## [Exercise goal]
When you reach the line containing "destroy 1%nat h0" in the records below, start copying exactly, and stop once you have copied the line containing "destruct (build_abc_spec DList".

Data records
☆ ☆ ☆ ☆ ☆ ☆ ☆

(** C6: destroying a component severs every edge that touches it.  On any
    well-formed store the destructor of [b] returns, [b] is gone, and no
    remaining component has [b] among its inputs or outputs.  For the graph
    [a → b → c] in particular: afterwards [a] has no outputs, [c] has no
    inputs, and neither [tick] nor [emit] on [a] changes anything. *)
Theorem destructor_disconnects :
  (∀ (h : Heap) b, well_formed h → is_Some (h !! b) →
     ∃ h', destroy b h = Done h' ∧ h' !! b = None ∧ well_formed h' ∧
       ∀ q d, h' !! q = Some d → (b ∉ signalInput d) ∧ (b ∉ slotOutput d)) ∧
  (∀ v W a b c sA sB sC, a ≠ b → b ≠ c → a ≠ c →
     ∃ h0 h1 cA cC, build_abc v W a b c sA sB sC = Done h0 ∧ destroy b h0 = Done h1
       ∧ h1 !! b = None
       ∧ h1 !! a = Some cA ∧ slotOutput cA = []
       ∧ h1 !! c = Some cC ∧ signalInput cC = []
       ∧ ∀ fuel, tick (S fuel) a h1 = Done (h1, [EvTick a])
                 ∧ emit fuel a h1 = Done (h1, [EvEmit a])).
Proof.
  split.
  - intros h b [Hnd Hsym] Hb.
    destruct (destroy_spec b h Hnd Hsym Hb) as (h' & Hrun & Hl).
    exists h'. split; [done|]. split; [by rewrite Hl, decide_True|].
    split; [split; eauto using purged_no_dangling, purged_symmetric|].
    intros q d Hq.
    destruct (purged_lookup_inv _ _ _ _ _ Hl Hq) as (_ & d0 & _ & ->).
    rewrite elem_of_purge_in, elem_of_purge_out. naive_solver.
  - intros v W a b c sA sB sC Hab Hbc Hac.
    destruct (build_abc_spec v W a b c sA sB sC Hab Hbc Hac)
      as (h0 & Hbuild & Ha & Hb & Hc & [Hnd Hsym]).
    destruct (destroy_spec b h0 Hnd Hsym) as (h1 & Hrun & Hl); [by eexists|].
    exists h0, h1, (purge b (mkComponent (bitset_of W sA) [b] [])),
      (purge b (mkComponent (bitset_of W sC) [] [b])).
    assert (h1 !! a = Some (purge b (mkComponent (bitset_of W sA) [b] []))) as Ha1.
    { by rewrite Hl, decide_False, Ha. }
    assert (list_remove b [b] = []) as Hrm.
    { unfold list_remove. by rewrite filter_cons_False, filter_nil by naive_solver. }
    repeat split; try done.
    + by rewrite Hl, decide_True.
    + by rewrite Hl, decide_False, Hc.
    + by eapply tick_without_inputs.
    + unfold emit, emit_with. rewrite (deref_live _ _ _ Ha1).
      rewrite bind_Done_l. simpl. by rewrite Hrm.
Qed.

Lemma destructor_disconnects_witness :
  ∃ h0 h', build_abc DList 8 0%nat 1%nat 2%nat 1 0 0 = Done h0 ∧
    destroy 1%nat h0 = Done h' ∧ h' !! 1%nat = None ∧
    ∀ q d, h' !! q = Some d → (1%nat ∉ signalInput d) ∧ (1%nat ∉ slotOutput d).
Proof.
  destruct destructor_disconnects as [Hgen _].
  destruct (build_abc_spec DList 8 0%nat 1%nat 2%nat 1 0 0)
    as (h0 & Hbuild & Ha & Hb & Hc & Hwf); [lia..|].
  destruct (Hgen h0 1%nat) as (h' & Hrun & Hgone & _ & Hedges);
    [done|by eexists|].
  exists h0, h'. eauto.
Defined.

(** ** The two-component cycle *)

Lemma bitset_of_small W v :
  0 ≤ v < 2 ^ Z.of_nat W → v < 2 ^ size_t_bits → bitset_of W v = v.
Proof.
  intros Hv Hv'. unfold bitset_of. rewrite Z.mod_small by lia.
  by apply in_range_land.
Qed.

Lemma emit_unfold fuel this (h : Heap) c :
  h !! this = Some c →
  emit fuel this h =
    '(h', t) ← emit_loop (tick fuel) (slotOutput c) h; Done (h', EvEmit this :: t).
Proof. intros Hc. unfold emit, emit_with. by rewrite (deref_live _ _ c). Qed.

Lemma build_cycle_spec v W a b :
  a ≠ b → (2 ≤ W)%nat →
  ∃ h0, build_cycle v W a b = Done h0
    ∧ h0 !! a = Some (mkComponent 1 [b] [b])
    ∧ h0 !! b = Some (mkComponent 2 [a] [a])
    ∧ well_formed h0.
Proof.
  intros Hab HW. unfold build_cycle.
  assert (4 ≤ 2 ^ Z.of_nat W) as Hpow.
  { change 4 with (2 ^ 2). apply Z.pow_le_mono_r; lia. }
  rewrite construct_fresh by apply lookup_empty. rewrite bind_Done_l.
  rewrite construct_fresh by (by rewrite lookup_insert_ne, lookup_empty).
  rewrite bind_Done_l.
  rewrite !bitset_of_small by (unfold size_t_bits; lia).
  set (h2 := <[b := _]> _).
  assert (h2 !! a = Some (mkComponent 1 [] [])) as Ha2.
  { unfold h2. by rewrite lookup_insert_ne, lookup_insert_eq by done. }
  assert (h2 !! b = Some (mkComponent 2 [] [])) as Hb2.
  { unfold h2. by rewrite lookup_insert_eq. }
  assert (well_formed h2) as Hwf2.
  { unfold h2. repeat apply fresh_well_formed;
      rewrite ?lookup_insert_ne, ?lookup_empty by done; auto using empty_well_formed. }
  unfold addInput.
  destruct (connectSlot_live v b a h2) as (h3 & Hrun3 & Hl3); [by eexists..|].
  rewrite Hrun3, bind_Done_l.
  destruct (connectSlot_live v a b h3) as (h4 & Hrun4 & Hl4);
    [rewrite Hl3, ?Ha2, ?Hb2; by eexists..|].
  exists h4. split; [done|].
  rewrite !Hl4, !Hl3, Ha2, Hb2. unfold rewire; simpl.
  repeat (rewrite ?decide_True by done; rewrite ?decide_False by done).
  rewrite !push_nil. repeat split; try done;
    eapply connect_well_formed; eauto; eapply connect_well_formed; eauto.
Qed.

(** One pass over a store holding the two-component cycle, started at [x];
    [y] is the other component. *)
Lemma cycle_pass fuel (h0 : Heap) x y sx sy :
  x ≠ y →
  h0 !! x = Some (mkComponent sx [y] [y]) →
  h0 !! y = Some (mkComponent sy [x] [x]) →
  Z.lor sx sy ≠ sx → Z.lor sx sy ≠ sy →
  tick (S (S (S fuel))) x h0 =
    Done (<[y := mkComponent (Z.lor sx sy) [x] [x]]>
            (<[x := mkComponent (Z.lor sx sy) [y] [y]]> h0),
          [EvTick x; EvEmit x; EvTick y; EvEmit y; EvTick x]).
Proof.
  intros Hxy Hx Hy Hnx Hny.
  rewrite (tick_unfold _ x h0 _ Hx).
  2:{ simpl. intros p ->%list_elem_of_singleton. by eexists. }
  unfold merged_state; simpl. rewrite Hy; simpl.
  rewrite decide_True by congruence. unfold set_state; simpl.
  set (h1 := <[x := _]> h0).
  assert (h1 !! x = Some (mkComponent (Z.lor sx sy) [y] [y])) as Hx1
    by apply lookup_insert_eq.
  assert (h1 !! y = Some (mkComponent sy [x] [x])) as Hy1
    by (unfold h1; by rewrite lookup_insert_ne).
  rewrite (emit_unfold _ x h1 _ Hx1). cbn [slotOutput emit_loop].
  rewrite (tick_unfold _ y h1 _ Hy1).
  2:{ simpl. intros p ->%list_elem_of_singleton. by eexists. }
  unfold merged_state; simpl. rewrite Hx1; simpl.
  assert (Z.lor sy (Z.lor sx sy) = Z.lor sx sy) as ->.
  { rewrite Z.lor_comm, <- Z.lor_assoc. by rewrite Z.lor_diag. }
  rewrite decide_True by congruence. unfold set_state; simpl.
  set (h2 := <[y := _]> h1).
  assert (h2 !! y = Some (mkComponent (Z.lor sx sy) [x] [x])) as Hy2
    by apply lookup_insert_eq.
  assert (h2 !! x = Some (mkComponent (Z.lor sx sy) [y] [y])) as Hx2
    by (unfold h2; by rewrite lookup_insert_ne).
  rewrite (emit_unfold _ y h2 _ Hy2). cbn [slotOutput emit_loop].
  rewrite (tick_unfold _ x h2 _ Hx2).
  2:{ simpl. intros p ->%list_elem_of_singleton. by eexists. }
  unfold merged_state; simpl. rewrite Hy2; simpl. rewrite Z.lor_diag.
  rewrite decide_False by auto. by rewrite !bind_Done_l.
Qed.

(** C4: in the cycle of two components seeded with bit 0 and bit 1, a pass
    started by ticking either of them returns, after three nested [tick]
    calls, and leaves both with exactly the bits 0 and 1 set. *)
Theorem cycle_stabilizes v W a b :
  a ≠ b → (2 ≤ W)%nat →
  ∃ h0, build_cycle v W a b = Done h0 ∧
    ∀ start, start = a ∨ start = b →
      ∃ h' t cA cB, (∀ fuel, (3 ≤ fuel)%nat → tick fuel start h0 = Done (h', t))
        ∧ h' !! a = Some cA ∧ h' !! b = Some cB
        ∧ state cA = 3 ∧ state cB = 3
        ∧ (∀ i, Z.testbit (state cA) i = true ↔ i = 0 ∨ i = 1)
        ∧ (∀ fuel p, (0 < fuel)%nat → p = a ∨ p = b →
             tick fuel p h' = Done (h', [EvTick p])).
Proof.
  intros Hab HW.
  destruct (build_cycle_spec v W a b Hab HW) as (h0 & Hbuild & Ha & Hb & Hwf).
  exists h0. split; [done|].
  assert (∀ i, Z.testbit 3 i = true ↔ i = 0 ∨ i = 1) as Hbits.
  { intros i. split.
    - intros Hi. destruct (decide (i < 0)); [by rewrite Z.testbit_neg_r in Hi|].
      destruct (decide (i = 0)); [auto|]. destruct (decide (i = 1)); [auto|].
      rewrite (in_range_high_bits 2 3 i) in Hi by lia. done.
    - by intros [-> | ->]. }
  assert (∀ (h : Heap) x y p fuel, x ≠ y →
            h !! x = Some (mkComponent 3 [y] [y]) →
            h !! y = Some (mkComponent 3 [x] [x]) →
            p = x ∨ p = y → (0 < fuel)%nat →
            tick fuel p h = Done (h, [EvTick p])) as Hfix.
  { intros h x y p [|fuel] Hxy Hx Hy Hp Hfuel; [lia|].
    destruct Hp as [-> | ->].
    - rewrite (tick_unfold _ x h _ Hx).
      2:{ simpl. intros p ->%list_elem_of_singleton. by eexists. }
      unfold merged_state; simpl. rewrite Hy; simpl.
      first [done | by rewrite decide_False by auto].
    - rewrite (tick_unfold _ y h _ Hy).
      2:{ simpl. intros p ->%list_elem_of_singleton. by eexists. }
      unfold merged_state; simpl. rewrite Hx; simpl.
      first [done | by rewrite decide_False by auto]. }
  assert (3 = Z.lor 1 2) as H3 by done.
  intros start [-> | ->].
  - exists (<[b := mkComponent 3 [a] [a]]> (<[a := mkComponent 3 [b] [b]]> h0)),
      [EvTick a; EvEmit a; EvTick b; EvEmit b; EvTick a],
      (mkComponent 3 [b] [b]), (mkComponent 3 [a] [a]).
    assert ((<[b := mkComponent 3 [a] [a]]> (<[a := mkComponent 3 [b] [b]]> h0)) !! a
            = Some (mkComponent 3 [b] [b])) as Ha'
      by (by rewrite lookup_insert_ne, lookup_insert_eq).
    assert ((<[b := mkComponent 3 [a] [a]]> (<[a := mkComponent 3 [b] [b]]> h0)) !! b
            = Some (mkComponent 3 [a] [a])) as Hb'
      by (by rewrite lookup_insert_eq).
    split.
    { intros [|[|[|fuel]]] Hfuel; try lia. rewrite H3.
      by apply (cycle_pass fuel h0 a b 1 2 Hab Ha Hb). }
    repeat split; try done; try apply Hbits.
    intros fuel p Hfuel Hp. by apply (Hfix _ a b).
  - exists (<[a := mkComponent 3 [b] [b]]> (<[b := mkComponent 3 [a] [a]]> h0)),
      [EvTick b; EvEmit b; EvTick a; EvEmit a; EvTick b],
      (mkComponent 3 [b] [b]), (mkComponent 3 [a] [a]).
    assert ((<[a := mkComponent 3 [b] [b]]> (<[b := mkComponent 3 [a] [a]]> h0)) !! a
            = Some (mkComponent 3 [b] [b])) as Ha'
      by (by rewrite lookup_insert_eq).
    assert ((<[a := mkComponent 3 [b] [b]]> (<[b := mkComponent 3 [a] [a]]> h0)) !! b
            = Some (mkComponent 3 [a] [a])) as Hb'
      by (by rewrite lookup_insert_ne, lookup_insert_eq).
    split.
    { intros [|[|[|fuel]]] Hfuel; try lia.
      change 3 with (Z.lor 2 1).
      by apply (cycle_pass fuel h0 b a 2 1 (not_eq_sym Hab) Hb Ha). }
    repeat split; try done; try apply Hbits.
    intros fuel p Hfuel Hp. by apply (Hfix _ a b).
Qed.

☆ ☆ ☆ ☆ ☆ ☆ ☆

## [Response below]
    destroy 1%nat h0 = Done h' ∧ h' !! 1%nat = None ∧
    ∀ q d, h' !! q = Some d → (1%nat ∉ signalInput d) ∧ (1%nat ∉ slotOutput d).
Proof.
  destruct destructor_disconnects as [Hgen _].
  destruct (build_abc_spec DList 8 0%nat 1%nat 2%nat 1 0 0)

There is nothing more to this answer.